If you're not clear about what you want in a relationship, how can the universe deliver one to you?
Imagine that you the pilot of a plane and you’ve decided to take a trip to New York for the weekend. You hop into your plane, set the coordinates to your final destination, and away you go. The plane, having no consciousness of its own, simply obeys the commands you have given it and goes about delivering you to the place. Everything is going smoothly as you fly the friendly skies, but a few hours into the trip you suddenly change your mind and decide that you really want to go to Miami instead of New York. So you program the new coordinates into the plane's control system, and it makes a few adjustments and starts flying in the new direction. Never mind that you were only 60 miles outside of New York…the plane won't argue with you, it will simply obey your command. So here you are, flying south towards Miami…and as you approach the peninsula you realize what a terrible mistake you made, and that you truly want to go to New York. So you change the coordinates again, the plane makes a u-turn, and starts to head North again. As you’re heading to New York, you start to wonder if maybe Chicago would be a better place to spend your weekend, and so you tell the plane to go there instead.
This is how ambiguity works. The Universe wants to give you want you want — be it money, health, a relationship, whatever. Here’s the caveat…we have to be clear on what we want. Like the plane, the Universe will simply deliver us to whatever final destination we have told it to. If we change our minds along the way, then that’s just fine…the Universe will adjust and start to head in that new direction. Imagine doing this over and over again, always changing our minds before reaching that destination. Then we'll never reach our destination, the universe is never given a chance to deliever us to our destination no matter how close we actually were.

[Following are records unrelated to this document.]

(* ===== verification/_CoqProject ===== *)
-Q . S2P
Prelude.v
Floats.v
StateMachine.v
SessionState.v
SandboxState.v
SlotState.v
SessionApi.v
SessionStore.v
SessionRuns.v
WarmPlan.v
Redis.v
RedisKeys.v
TreeBudget.v
LeaseStore.v
SlotCounter.v
SlotReserve.v
Upgrade.v
EventBuffer.v
Coordination.v
Delegation.v
Breakers.v
Text.v
Scopes.v
Interceptors.v
InterceptorRuns.v
ExportScan.v
Exports.v
LeaseExtension.v
LeaseRuns.v
Consent.v
Episodes.v
EpisodeRuns.v
DelegationService.v
DelegationRuns.v
TokenExchange.v
IssuedTokens.v
Idempotency.v
IdempotencyRuns.v
TokenService.v
RateLimit.v
InputWait.v
SessionInbox.v
Recovery.v
Deadlock.v
DeadlockSweep.v
Calendar.v
Quota.v
QuotaRuns.v
StorageQuota.v
Uploads.v
Credentials.v
CredentialRuns.v
CredRenewal.v
Jcs.v
AuditChain.v
Elicitation.v
Interactions.v
ElicitationTools.v
AuditStore.v
AuditPolicy.v
Cron.v
Lemma Forall_snoc_1 {A} (P : A -> Prop) l x : Forall P (l ++ [x]) -> Forall P l /\ P x.
Proof. intros [? H]%Forall_app. split; [done|]. by inversion H. Qed.

(** ** Booleans *)

Ltac bdestruct_all :=
  repeat match goal with
         | |- context [bool_decide ?P] => destruct (bool_decide_reflect P)
         | H : context [bool_decide ?P] |- _ => destruct (bool_decide_reflect P)
         end.

(** [simplify_bool] turns boolean guards of the code into propositions. *)
Ltac simplify_bool :=
  repeat match goal with
         | H : _ && _ = true |- _ => apply andb_true_iff in H as [? ?]
         | H : _ || _ = false |- _ => apply orb_false_iff in H as [? ?]
         | H : _ || _ = true |- _ => apply orb_true_iff in H
         | H : _ && _ = false |- _ => apply andb_false_iff in H
         | H : negb _ = true |- _ => apply negb_true_iff in H
         | H : negb _ = false |- _ => apply negb_false_iff in H
         | H : bool_decide _ = true |- _ => apply bool_decide_eq_true in H
         | H : bool_decide _ = false |- _ => apply bool_decide_eq_false in H
         | H : (_ <=? _)%Z = true |- _ => apply Z.leb_le in H
         | H : (_ <=? _)%Z = false |- _ => apply Z.leb_gt in H
         | H : (_ <? _)%Z = true |- _ => apply Z.ltb_lt in H
         | H : (_ <? _)%Z = false |- _ => apply Z.ltb_ge in H
         | H : (_ =? _)%Z = true |- _ => apply Z.eqb_eq in H
         | H : (_ =? _)%Z = false |- _ => apply Z.eqb_neq in H
         end.

Create HintDb lenny.
#[export] Hint Resolve wrap64_range wrap_u64_range sort_strings_perm sort_strings_sorted : lenny.
(* ===== verification/StateMachine.v ===== *)
(** * Transition tables

    Four packages declare their lifecycle the same way: a string-typed state
    enum, a list [ValidTransitions] that is the authoritative edge contract, a
    [validSet] map built from it at start-up, and [IsValid], which looks an
    edge up in that map.  They are [pkg/session/state], [pkg/sandbox/state],
    [pkg/sandbox/slotstate] and [pkg/runtime/upgrade/state].

    [TransitionTable] is the interface: the enum and the edge list.  The
    section derives [validSet] and [IsValid] once, the step relation of the
    machine, and an executable reachability test with its soundness lemma. *)

From S2P Require Import Prelude.
From stdpp Require Import relations.

(** Go's state types are strings: a value outside the declared constants is
    representable, and so is the empty string. *)
Abbreviation State := string.

Record Transition := mkTransition { From : State; To : State }.

#[export] Instance Transition_eq_dec : EqDecision Transition.
Proof. solve_decision. Defined.

#[export] Program Instance Transition_countable : Countable Transition :=
  inj_countable' (fun t => (From t, To t)) (fun p => mkTransition p.1 p.2) _.
Next Obligation. by intros []. Qed.

(** What a state package declares. *)
Class TransitionTable := {
  all_states : list State;
  valid_transitions : list Transition;
  endpoints_known :
    Forall (fun t => From t ∈ all_states /\ To t ∈ all_states) valid_transitions
}.

Record InvalidTransitionError := mkInvalid { err_from : State; err_to : State }.

Section Table.
Context (T : TransitionTable).

Definition validSet : gset Transition := list_to_set valid_transitions.

Definition IsValid (from to : State) : result InvalidTransitionError unit :=
  if bool_decide (mkTransition from to ∈ validSet) then Ok tt
  else Err (mkInvalid from to).

Lemma IsValid_Ok from to :
  IsValid from to = Ok tt <-> mkTransition from to ∈ valid_transitions.
Proof.
  unfold IsValid, validSet. rewrite <- (elem_of_list_to_set (C := gset Transition)).
  by case_bool_decide.
Qed.

Lemma IsValid_Err from to e :
  IsValid from to = Err e <->
  mkTransition from to ∉ valid_transitions /\ e = mkInvalid from to.
Proof.
  unfold IsValid, validSet. rewrite <- (elem_of_list_to_set (C := gset Transition)).
  case_bool_decide; naive_solver.
Qed.

(** One legal move of the machine. *)
Inductive step : State -> State -> Prop :=
| step_edge from to : IsValid from to = Ok tt -> step from to.

Lemma step_iff from to : step from to <-> mkTransition from to ∈ valid_transitions.
Proof. rewrite <- IsValid_Ok. split; [by destruct 1 | by constructor]. Qed.

Lemma step_known from to : step from to -> from ∈ all_states /\ to ∈ all_states.
Proof.
  rewrite step_iff. intros Hin.
  pose proof endpoints_known as Hk. rewrite Forall_forall in Hk.
  exact (Hk _ Hin).
Qed.

(** The states one step away, and [n] rounds of closure. *)
Definition successors (s : State) : list State :=
  To <$> filter (fun t => From t = s) valid_transitions.

Fixpoint reach (n : nat) (s : State) : list State :=
  match n with
  | O => [s]
  | S n => let r := reach n s in remove_dups (r ++ (r ≫= successors))
  end.

Lemma successors_step s s' : s' ∈ successors s <-> step s s'.
Proof.
  unfold successors. rewrite step_iff, list_elem_of_fmap. split.
  - intros (t & -> & [<- Hin]%list_elem_of_filter). by destruct t.
  - intros Hin. exists (mkTransition s s'). by rewrite list_elem_of_filter.
Qed.

Lemma reach_sound n s s' : s' ∈ reach n s -> rtc step s s'.
Proof.
  revert s'. induction n as [|n IH]; intros s'; simpl.
  - intros ->%list_elem_of_singleton. reflexivity.
  - rewrite elem_of_remove_dups, elem_of_app, list_elem_of_bind.
    intros [Hin|(m & Hm & Hin)]; [by apply IH|].
    eapply rtc_r; [by apply IH | by apply successors_step].
Qed.

(** A state with no outgoing edge is where every run that enters it stays. *)
Definition irreducible (s : State) : Prop := forall s', ~ step s s'.

Lemma irreducible_successors s : successors s = [] -> irreducible s.
Proof. intros Hs s' Hst%successors_step. rewrite Hs in Hst. by apply elem_of_nil in Hst. Qed.

Lemma irreducible_rtc s s' : irreducible s -> rtc step s s' -> s' = s.
Proof. intros Hi Hr. destruct Hr as [|? ? ? Hst]; [done|]. by destruct (Hi _ Hst). Qed.
End Table.

(** Only evaluation, never conversion during unification, opens the tables
    built from an edge list. *)
#[global] Strategy 1000 [IsValid validSet successors reach].

(** A property of every listed edge, checked by evaluation of [P]. *)
Lemma step_forall (T : TransitionTable) (P : State -> State -> bool) :
  forallb (fun e => P (From e) (To e)) (@valid_transitions T) = true ->
  forall from to, step T from to -> P from to = true.
Proof.
  intros Hf from to Hst%step_iff. rewrite forallb_forall in Hf.
  apply list_elem_of_In in Hst. exact (Hf _ Hst).
Qed.

#[export] Hint Resolve successors_step reach_sound : lenny.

We are plagued with ambiguity in many aspects of our lives. We are ambiguous about our jobs (sometimes I love my job and sometimes I hate my job), our money (sometimes I feel wealthy and sometimes I feel poor), and our relationships (sometimes I want to be single and sometimes I want a boyfriend). We never get what we really want because we don’t know what that is. We make a decision, allow the Universe to bring it to us…but just as it's finally close, we change our minds and repel it away. Then we get frustrated and wonder why we never get what we want. Had we stayed our original course, we would be at that destination already, enjoying the fruits that it bears. Instead, we are stuck in limbo just bouncing between two destinations but never reaching any of them.
Be resolved in your destination decision. Take the time to clarify what you really want and where you really want to go. Your plane will take you there when you're ready, so there's no rush. It’s better to be clear about your final destination before you jump into the cockpit and fly off into the sky.